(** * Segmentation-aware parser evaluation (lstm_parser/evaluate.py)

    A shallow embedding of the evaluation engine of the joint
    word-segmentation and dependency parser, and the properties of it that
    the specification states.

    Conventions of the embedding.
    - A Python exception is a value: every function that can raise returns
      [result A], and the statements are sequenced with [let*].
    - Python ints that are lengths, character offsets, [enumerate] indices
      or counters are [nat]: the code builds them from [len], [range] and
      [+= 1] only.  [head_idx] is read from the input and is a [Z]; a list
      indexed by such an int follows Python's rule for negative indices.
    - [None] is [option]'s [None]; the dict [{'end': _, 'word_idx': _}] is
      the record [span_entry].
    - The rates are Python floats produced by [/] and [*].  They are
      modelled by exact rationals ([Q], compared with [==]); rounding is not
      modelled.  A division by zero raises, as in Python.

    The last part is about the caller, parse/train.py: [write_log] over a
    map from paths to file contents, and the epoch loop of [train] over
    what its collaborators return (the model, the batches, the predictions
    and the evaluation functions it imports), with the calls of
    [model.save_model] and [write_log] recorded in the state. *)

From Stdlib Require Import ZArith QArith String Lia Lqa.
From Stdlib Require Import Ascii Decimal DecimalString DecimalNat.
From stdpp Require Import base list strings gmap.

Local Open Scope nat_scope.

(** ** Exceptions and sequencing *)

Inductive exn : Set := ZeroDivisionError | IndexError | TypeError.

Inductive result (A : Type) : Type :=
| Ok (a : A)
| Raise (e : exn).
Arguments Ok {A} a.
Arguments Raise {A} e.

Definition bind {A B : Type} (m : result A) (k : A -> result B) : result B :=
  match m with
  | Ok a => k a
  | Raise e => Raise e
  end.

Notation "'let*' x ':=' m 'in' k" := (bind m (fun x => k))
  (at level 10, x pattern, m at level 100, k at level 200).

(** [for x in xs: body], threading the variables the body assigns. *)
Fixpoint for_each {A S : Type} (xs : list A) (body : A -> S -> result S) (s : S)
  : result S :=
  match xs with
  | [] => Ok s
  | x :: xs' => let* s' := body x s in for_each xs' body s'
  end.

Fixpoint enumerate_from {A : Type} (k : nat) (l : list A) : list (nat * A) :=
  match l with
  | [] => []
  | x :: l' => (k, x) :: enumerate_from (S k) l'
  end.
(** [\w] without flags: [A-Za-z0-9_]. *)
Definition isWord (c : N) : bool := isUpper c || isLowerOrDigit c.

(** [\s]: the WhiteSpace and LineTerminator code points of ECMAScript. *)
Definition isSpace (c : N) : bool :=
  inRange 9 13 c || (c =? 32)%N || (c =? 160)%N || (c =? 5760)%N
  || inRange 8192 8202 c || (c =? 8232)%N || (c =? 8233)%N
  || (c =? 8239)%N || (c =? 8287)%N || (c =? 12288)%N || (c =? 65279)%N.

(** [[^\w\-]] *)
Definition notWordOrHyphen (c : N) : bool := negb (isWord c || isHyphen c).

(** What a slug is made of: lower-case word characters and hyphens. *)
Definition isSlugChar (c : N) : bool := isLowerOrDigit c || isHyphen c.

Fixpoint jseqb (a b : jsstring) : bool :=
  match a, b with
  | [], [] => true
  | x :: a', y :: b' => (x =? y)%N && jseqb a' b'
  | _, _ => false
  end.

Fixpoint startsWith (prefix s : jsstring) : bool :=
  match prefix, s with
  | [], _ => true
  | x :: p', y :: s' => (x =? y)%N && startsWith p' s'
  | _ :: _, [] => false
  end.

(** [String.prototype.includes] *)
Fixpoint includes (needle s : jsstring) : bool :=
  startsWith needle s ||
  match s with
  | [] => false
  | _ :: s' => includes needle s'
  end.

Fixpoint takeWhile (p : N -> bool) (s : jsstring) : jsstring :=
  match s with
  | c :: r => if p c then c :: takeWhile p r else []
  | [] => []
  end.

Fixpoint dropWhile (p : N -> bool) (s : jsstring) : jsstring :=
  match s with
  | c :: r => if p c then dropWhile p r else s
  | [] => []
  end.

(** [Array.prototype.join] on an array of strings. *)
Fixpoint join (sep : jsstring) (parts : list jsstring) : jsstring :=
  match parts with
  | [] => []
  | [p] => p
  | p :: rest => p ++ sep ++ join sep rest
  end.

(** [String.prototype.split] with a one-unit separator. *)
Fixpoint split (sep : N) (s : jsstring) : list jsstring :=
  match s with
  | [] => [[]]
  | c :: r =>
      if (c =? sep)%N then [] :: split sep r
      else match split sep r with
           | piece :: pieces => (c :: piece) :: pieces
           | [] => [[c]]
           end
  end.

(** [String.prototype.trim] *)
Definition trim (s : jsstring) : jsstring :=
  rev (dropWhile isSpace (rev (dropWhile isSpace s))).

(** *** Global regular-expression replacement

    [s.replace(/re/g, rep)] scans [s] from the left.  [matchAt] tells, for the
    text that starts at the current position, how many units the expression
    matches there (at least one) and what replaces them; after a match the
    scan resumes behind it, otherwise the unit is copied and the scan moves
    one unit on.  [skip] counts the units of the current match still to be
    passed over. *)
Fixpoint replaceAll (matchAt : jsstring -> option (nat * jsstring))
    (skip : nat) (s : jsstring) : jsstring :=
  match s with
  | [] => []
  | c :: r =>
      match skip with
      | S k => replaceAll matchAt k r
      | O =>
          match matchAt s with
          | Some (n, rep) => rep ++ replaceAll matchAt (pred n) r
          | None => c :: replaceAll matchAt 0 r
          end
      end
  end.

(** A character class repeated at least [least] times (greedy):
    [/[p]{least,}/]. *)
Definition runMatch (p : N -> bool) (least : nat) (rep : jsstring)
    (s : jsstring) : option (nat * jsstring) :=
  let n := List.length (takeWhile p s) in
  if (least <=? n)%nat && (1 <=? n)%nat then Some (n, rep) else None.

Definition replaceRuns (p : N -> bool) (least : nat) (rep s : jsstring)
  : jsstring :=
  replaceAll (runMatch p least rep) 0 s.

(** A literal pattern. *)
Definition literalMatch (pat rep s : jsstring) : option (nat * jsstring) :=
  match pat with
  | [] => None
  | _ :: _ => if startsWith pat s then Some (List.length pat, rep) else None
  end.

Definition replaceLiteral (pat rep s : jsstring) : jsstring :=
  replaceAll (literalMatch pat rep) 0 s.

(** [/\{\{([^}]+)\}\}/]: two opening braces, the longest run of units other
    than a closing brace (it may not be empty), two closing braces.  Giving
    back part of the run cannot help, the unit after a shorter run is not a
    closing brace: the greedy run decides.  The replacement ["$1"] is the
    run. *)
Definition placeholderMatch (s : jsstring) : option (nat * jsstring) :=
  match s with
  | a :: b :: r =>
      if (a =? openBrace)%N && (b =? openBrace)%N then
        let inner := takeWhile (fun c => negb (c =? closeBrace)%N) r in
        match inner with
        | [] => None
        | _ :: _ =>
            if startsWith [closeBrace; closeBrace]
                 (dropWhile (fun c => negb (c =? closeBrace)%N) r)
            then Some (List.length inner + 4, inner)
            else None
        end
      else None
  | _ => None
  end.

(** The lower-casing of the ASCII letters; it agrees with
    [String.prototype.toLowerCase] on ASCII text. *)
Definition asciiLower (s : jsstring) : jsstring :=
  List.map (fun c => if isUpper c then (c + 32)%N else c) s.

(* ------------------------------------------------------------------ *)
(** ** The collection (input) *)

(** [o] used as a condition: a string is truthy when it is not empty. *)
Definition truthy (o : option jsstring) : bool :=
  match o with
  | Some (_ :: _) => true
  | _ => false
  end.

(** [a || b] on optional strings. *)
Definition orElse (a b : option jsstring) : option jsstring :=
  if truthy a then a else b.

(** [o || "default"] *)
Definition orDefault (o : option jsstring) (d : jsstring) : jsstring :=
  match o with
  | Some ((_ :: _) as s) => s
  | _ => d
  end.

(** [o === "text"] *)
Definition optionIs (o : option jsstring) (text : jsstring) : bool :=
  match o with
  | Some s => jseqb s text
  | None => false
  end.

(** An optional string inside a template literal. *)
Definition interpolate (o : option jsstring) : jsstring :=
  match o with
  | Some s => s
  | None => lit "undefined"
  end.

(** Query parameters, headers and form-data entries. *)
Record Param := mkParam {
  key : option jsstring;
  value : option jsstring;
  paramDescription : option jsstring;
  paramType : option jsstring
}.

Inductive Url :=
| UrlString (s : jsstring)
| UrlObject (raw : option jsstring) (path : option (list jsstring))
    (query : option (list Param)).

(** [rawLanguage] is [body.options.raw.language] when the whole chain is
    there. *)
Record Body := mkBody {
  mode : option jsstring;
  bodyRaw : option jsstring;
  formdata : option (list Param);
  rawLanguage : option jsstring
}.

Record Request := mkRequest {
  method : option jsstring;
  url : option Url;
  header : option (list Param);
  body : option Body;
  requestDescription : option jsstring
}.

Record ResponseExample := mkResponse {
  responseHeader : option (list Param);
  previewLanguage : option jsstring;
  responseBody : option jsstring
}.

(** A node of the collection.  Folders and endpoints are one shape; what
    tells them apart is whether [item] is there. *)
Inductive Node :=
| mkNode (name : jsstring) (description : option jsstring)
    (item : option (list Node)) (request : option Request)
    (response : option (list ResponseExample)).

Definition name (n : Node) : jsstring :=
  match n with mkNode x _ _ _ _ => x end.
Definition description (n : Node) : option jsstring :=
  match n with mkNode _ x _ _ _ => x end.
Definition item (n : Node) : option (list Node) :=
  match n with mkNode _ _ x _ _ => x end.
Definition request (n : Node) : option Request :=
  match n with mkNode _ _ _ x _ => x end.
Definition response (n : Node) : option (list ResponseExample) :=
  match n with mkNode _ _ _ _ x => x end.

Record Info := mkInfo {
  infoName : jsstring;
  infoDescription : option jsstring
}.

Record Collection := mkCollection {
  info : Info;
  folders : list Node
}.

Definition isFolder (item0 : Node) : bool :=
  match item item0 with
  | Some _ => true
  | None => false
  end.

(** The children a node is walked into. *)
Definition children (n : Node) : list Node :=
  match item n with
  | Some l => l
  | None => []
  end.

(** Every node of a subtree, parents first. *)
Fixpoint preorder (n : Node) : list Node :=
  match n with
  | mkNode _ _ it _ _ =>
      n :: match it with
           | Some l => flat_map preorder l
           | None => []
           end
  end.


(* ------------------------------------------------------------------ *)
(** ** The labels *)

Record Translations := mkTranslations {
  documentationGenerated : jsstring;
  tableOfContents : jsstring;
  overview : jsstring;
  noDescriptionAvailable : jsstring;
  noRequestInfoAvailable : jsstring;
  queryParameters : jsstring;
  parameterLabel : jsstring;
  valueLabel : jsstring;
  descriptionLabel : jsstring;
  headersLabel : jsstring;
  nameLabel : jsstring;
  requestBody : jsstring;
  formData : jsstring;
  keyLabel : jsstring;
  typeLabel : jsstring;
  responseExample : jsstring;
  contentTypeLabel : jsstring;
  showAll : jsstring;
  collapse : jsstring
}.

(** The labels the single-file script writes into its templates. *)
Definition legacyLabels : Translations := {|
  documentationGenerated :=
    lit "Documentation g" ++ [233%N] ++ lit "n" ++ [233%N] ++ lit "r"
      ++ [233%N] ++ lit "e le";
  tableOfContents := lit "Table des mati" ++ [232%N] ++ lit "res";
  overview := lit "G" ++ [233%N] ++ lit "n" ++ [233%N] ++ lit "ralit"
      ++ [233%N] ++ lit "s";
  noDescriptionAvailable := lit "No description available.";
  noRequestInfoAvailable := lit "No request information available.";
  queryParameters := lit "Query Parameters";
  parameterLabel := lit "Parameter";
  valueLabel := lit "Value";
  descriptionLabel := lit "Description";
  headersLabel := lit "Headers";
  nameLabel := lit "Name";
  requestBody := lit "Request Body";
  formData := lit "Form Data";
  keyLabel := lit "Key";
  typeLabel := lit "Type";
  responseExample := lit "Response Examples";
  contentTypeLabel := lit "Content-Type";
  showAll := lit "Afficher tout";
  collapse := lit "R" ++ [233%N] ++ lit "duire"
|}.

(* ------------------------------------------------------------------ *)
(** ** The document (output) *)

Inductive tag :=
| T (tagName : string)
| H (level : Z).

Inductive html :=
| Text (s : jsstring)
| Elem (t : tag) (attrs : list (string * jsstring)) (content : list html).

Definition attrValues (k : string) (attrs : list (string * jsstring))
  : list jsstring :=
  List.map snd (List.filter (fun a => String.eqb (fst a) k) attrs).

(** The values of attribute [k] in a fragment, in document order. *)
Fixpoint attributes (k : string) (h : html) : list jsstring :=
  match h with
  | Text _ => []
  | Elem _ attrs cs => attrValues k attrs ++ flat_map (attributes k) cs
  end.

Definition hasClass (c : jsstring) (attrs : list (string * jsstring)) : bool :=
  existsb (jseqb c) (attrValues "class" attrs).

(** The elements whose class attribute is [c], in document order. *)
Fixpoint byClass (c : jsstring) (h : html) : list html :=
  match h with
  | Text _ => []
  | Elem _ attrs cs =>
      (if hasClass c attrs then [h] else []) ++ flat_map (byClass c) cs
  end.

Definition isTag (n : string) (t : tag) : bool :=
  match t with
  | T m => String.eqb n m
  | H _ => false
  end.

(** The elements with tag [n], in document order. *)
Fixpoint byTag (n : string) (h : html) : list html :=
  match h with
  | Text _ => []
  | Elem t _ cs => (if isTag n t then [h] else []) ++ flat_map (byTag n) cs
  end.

Directions
Keep to the lines above, from the first one through the line where "Raise (e : exn)." appears, and copy them exactly.

Exercise result
(** * Segmentation-aware parser evaluation (lstm_parser/evaluate.py)

    A shallow embedding of the evaluation engine of the joint
    word-segmentation and dependency parser, and the properties of it that
    the specification states.

    Conventions of the embedding.
    - A Python exception is a value: every function that can raise returns
      [result A], and the statements are sequenced with [let*].
    - Python ints that are lengths, character offsets, [enumerate] indices
      or counters are [nat]: the code builds them from [len], [range] and
      [+= 1] only.  [head_idx] is read from the input and is a [Z]; a list
      indexed by such an int follows Python's rule for negative indices.
    - [None] is [option]'s [None]; the dict [{'end': _, 'word_idx': _}] is
      the record [span_entry].
    - The rates are Python floats produced by [/] and [*].  They are
      modelled by exact rationals ([Q], compared with [==]); rounding is not
      modelled.  A division by zero raises, as in Python.

    The last part is about the caller, parse/train.py: [write_log] over a
    map from paths to file contents, and the epoch loop of [train] over
    what its collaborators return (the model, the batches, the predictions
    and the evaluation functions it imports), with the calls of
    [model.save_model] and [write_log] recorded in the state. *)

From Stdlib Require Import ZArith QArith String Lia Lqa.
From Stdlib Require Import Ascii Decimal DecimalString DecimalNat.
From stdpp Require Import base list strings gmap.

Local Open Scope nat_scope.

(** ** Exceptions and sequencing *)

Inductive exn : Set := ZeroDivisionError | IndexError | TypeError.

Inductive result (A : Type) : Type :=
| Ok (a : A)
| Raise (e : exn).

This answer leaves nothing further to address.